From the first line to the last, give the listing again exactly.

──────

(** * ReportBuilder: a shallow embedding of [report_builder.py]

    The script fetches users and their tasks page by page, renders one text
    report per user and keeps the reports in the directory [tasks/], moving
    the previous report of a user to an archival name before the new one is
    written, and putting the latest archived report back when the write
    cannot be verified.

    Conventions of the embedding.
    - A Python [str] is a Rocq [string]; one [ascii] stands for one character.
    - A value decoded from JSON is a [json] term.
    - The directory is a finite map from path to file content, the paths
      compared as texts.  Every file the script touches lies directly in
      [tasks/] when the user name holds no path separator, which [main]
      sees to before it calls [save_report]; statements that depend on
      where a file lies say so.
    - A file holds the text as it was written: the line feed is the line
      separator, as on POSIX systems.  Reading translates a carriage
      return, alone or before a line feed, to a line feed
      ([universal_newlines]), so a text with a carriage return is not read
      back as it was written.
    - [os.rename] replaces an existing target, as it does on POSIX systems.
    - What the script cannot decide is an explicit argument: the responses
      of the server, the clock, the order of [os.listdir], the fate of a
      write, and Python's [str] on values that are not strings.  A request
      always gets a response, and a file that exists can be read.
    - Exceptions are values of [exn]; an effectful function has type [M A]
      and returns an [outcome] together with the world it leaves behind.
    - A loop over a generator takes fuel, since the server may never send
      the empty page that ends it.
    - The two regular expressions of the script are sequences of
      one-character items.  [get_last_report] builds its pattern from the
      user name; user names made of ordinary characters, dots and paired
      parentheses are covered, any other operator in a user name gives
      [Unmodelled]. *)

From Stdlib Require Import ZArith QArith Ascii String List Lia DecimalString.
From Stdlib Require DecimalFacts DecimalNat.
From stdpp Require Import gmap strings list fin_maps.

(** ** Outcomes and the world *)

Inductive exn : Type :=
| KeyError (key : string)
| TypeError
| ValueError
| AttributeError
| JSONDecodeError
| FileNotFoundError
| HTTPError (status : Z).

(** [Unmodelled] marks an input outside the fragment this development
    covers; [OutOfFuel] a loop that did not finish within its fuel. *)
Inductive outcome (A : Type) : Type :=
| Ret (a : A)
| Raise (e : exn)
| Unmodelled
| OutOfFuel.

Arguments Ret {A} a.
Arguments Raise {A} e.
Arguments Unmodelled {A}.
Arguments OutOfFuel {A}.

Record world : Type := World {
  files : gmap string string;   (* path ↦ content *)
  stdout : list string;         (* lines printed so far, oldest first *)
  tick : nat                    (* number of questions asked to the outside *)
}.

Definition M (A : Type) : Type := world → outcome A * world.

Definition ret {A} (a : A) : M A := λ w, (Ret a, w).

Definition bind {A B} (c : M A) (k : A → M B) : M B :=
  λ w, match c w with
       | (Ret a, w') => k a w'
       | (Raise e, w') => (Raise e, w')
       | (Unmodelled, w') => (Unmodelled, w')
       | (OutOfFuel, w') => (OutOfFuel, w')
       end.

#[global] Instance M_ret : MRet M := @ret.
#[global] Instance M_bind : MBind M := λ A B k c, bind c k.

Definition raise {A} (e : exn) : M A := λ w, (Raise e, w).
Definition unmodelled {A} : M A := λ w, (Unmodelled, w).
Definition out_of_fuel {A} : M A := λ w, (OutOfFuel, w).

Definition lift {A} (o : outcome A) : M A := λ w, (o, w).

(** [try: ... except KeyError: handler] *)
Definition except_KeyError {A} (c : M A) (handler : M A) : M A :=
  λ w, match c w with
       | (Raise (KeyError _), w') => handler w'
       | r => r
       end.

Definition print (line : string) : M unit :=
  λ w, (Ret (), World (files w) (stdout w ++ [line]) (tick w)).

Definition get_files : M (gmap string string) := λ w, (Ret (files w), w).

Definition put_files (d : gmap string string) : M unit :=
  λ w, (Ret (), World d (stdout w) (tick w)).

(** A question to the outside: the answer may depend on when it is asked. *)
Definition ask {A} (oracle : nat → A) : M A :=
  λ w, (Ret (oracle (tick w)), World (files w) (stdout w) (S (tick w))).

(** ** Text *)

Definition is_digit (c : ascii) : bool :=
  (48 <=? nat_of_ascii c)%nat && (nat_of_ascii c <=? 57)%nat.

Definition digit_value (c : ascii) : Z := Z.of_nat (nat_of_ascii c) - 48.

(** [int(s)] on a string of decimal digits. *)
Fixpoint int_of_digits_from (acc : Z) (s : string) : Z :=
  match s with
  | EmptyString => acc
  | String c s' => int_of_digits_from (10 * acc + digit_value c) s'
  end.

──────

ANSWER TO THIS TASK
(** * ReportBuilder: a shallow embedding of [report_builder.py]

    The script fetches users and their tasks page by page, renders one text
    report per user and keeps the reports in the directory [tasks/], moving
    the previous report of a user to an archival name before the new one is
    written, and putting the latest archived report back when the write
    cannot be verified.

    Conventions of the embedding.
    - A Python [str] is a Rocq [string]; one [ascii] stands for one character.
    - A value decoded from JSON is a [json] term.
    - The directory is a finite map from path to file content, the paths
      compared as texts.  Every file the script touches lies directly in
      [tasks/] when the user name holds no path separator, which [main]
      sees to before it calls [save_report]; statements that depend on
      where a file lies say so.
    - A file holds the text as it was written: the line feed is the line
      separator, as on POSIX systems.  Reading translates a carriage
      return, alone or before a line feed, to a line feed
      ([universal_newlines]), so a text with a carriage return is not read
      back as it was written.
    - [os.rename] replaces an existing target, as it does on POSIX systems.
    - What the script cannot decide is an explicit argument: the responses
      of the server, the clock, the order of [os.listdir], the fate of a
      write, and Python's [str] on values that are not strings.  A request
      always gets a response, and a file that exists can be read.
    - Exceptions are values of [exn]; an effectful function has type [M A]
      and returns an [outcome] together with the world it leaves behind.
    - A loop over a generator takes fuel, since the server may never send
      the empty page that ends it.
    - The two regular expressions of the script are sequences of
      one-character items.  [get_last_report] builds its pattern from the
      user name; user names made of ordinary characters, dots and paired
      parentheses are covered, any other operator in a user name gives
      [Unmodelled]. *)

From Stdlib Require Import ZArith QArith Ascii String List Lia DecimalString.
From Stdlib Require DecimalFacts DecimalNat.
From stdpp Require Import gmap strings list fin_maps.

(** ** Outcomes and the world *)

Inductive exn : Type :=
| KeyError (key : string)
| TypeError
| ValueError
| AttributeError
| JSONDecodeError
| FileNotFoundError
| HTTPError (status : Z).

(** [Unmodelled] marks an input outside the fragment this development
    covers; [OutOfFuel] a loop that did not finish within its fuel. *)
Inductive outcome (A : Type) : Type :=
| Ret (a : A)
| Raise (e : exn)
| Unmodelled
| OutOfFuel.

Arguments Ret {A} a.
Arguments Raise {A} e.
Arguments Unmodelled {A}.
Arguments OutOfFuel {A}.

Record world : Type := World {
  files : gmap string string;   (* path ↦ content *)
  stdout : list string;         (* lines printed so far, oldest first *)
  tick : nat                    (* number of questions asked to the outside *)
}.

Definition M (A : Type) : Type := world → outcome A * world.

Definition ret {A} (a : A) : M A := λ w, (Ret a, w).

Definition bind {A B} (c : M A) (k : A → M B) : M B :=
  λ w, match c w with
       | (Ret a, w') => k a w'
       | (Raise e, w') => (Raise e, w')
       | (Unmodelled, w') => (Unmodelled, w')
       | (OutOfFuel, w') => (OutOfFuel, w')
       end.

#[global] Instance M_ret : MRet M := @ret.
#[global] Instance M_bind : MBind M := λ A B k c, bind c k.

Definition raise {A} (e : exn) : M A := λ w, (Raise e, w).
Definition unmodelled {A} : M A := λ w, (Unmodelled, w).
Definition out_of_fuel {A} : M A := λ w, (OutOfFuel, w).

Definition lift {A} (o : outcome A) : M A := λ w, (o, w).

(** [try: ... except KeyError: handler] *)
Definition except_KeyError {A} (c : M A) (handler : M A) : M A :=
  λ w, match c w with
       | (Raise (KeyError _), w') => handler w'
       | r => r
       end.

Definition print (line : string) : M unit :=
  λ w, (Ret (), World (files w) (stdout w ++ [line]) (tick w)).

Definition get_files : M (gmap string string) := λ w, (Ret (files w), w).

Definition put_files (d : gmap string string) : M unit :=
  λ w, (Ret (), World d (stdout w) (tick w)).

(** A question to the outside: the answer may depend on when it is asked. *)
Definition ask {A} (oracle : nat → A) : M A :=
  λ w, (Ret (oracle (tick w)), World (files w) (stdout w) (S (tick w))).

(** ** Text *)

Definition is_digit (c : ascii) : bool :=
  (48 <=? nat_of_ascii c)%nat && (nat_of_ascii c <=? 57)%nat.

Definition digit_value (c : ascii) : Z := Z.of_nat (nat_of_ascii c) - 48.

(** [int(s)] on a string of decimal digits. *)
Fixpoint int_of_digits_from (acc : Z) (s : string) : Z :=
  match s with
  | EmptyString => acc
  | String c s' => int_of_digits_from (10 * acc + digit_value c) s'
  end.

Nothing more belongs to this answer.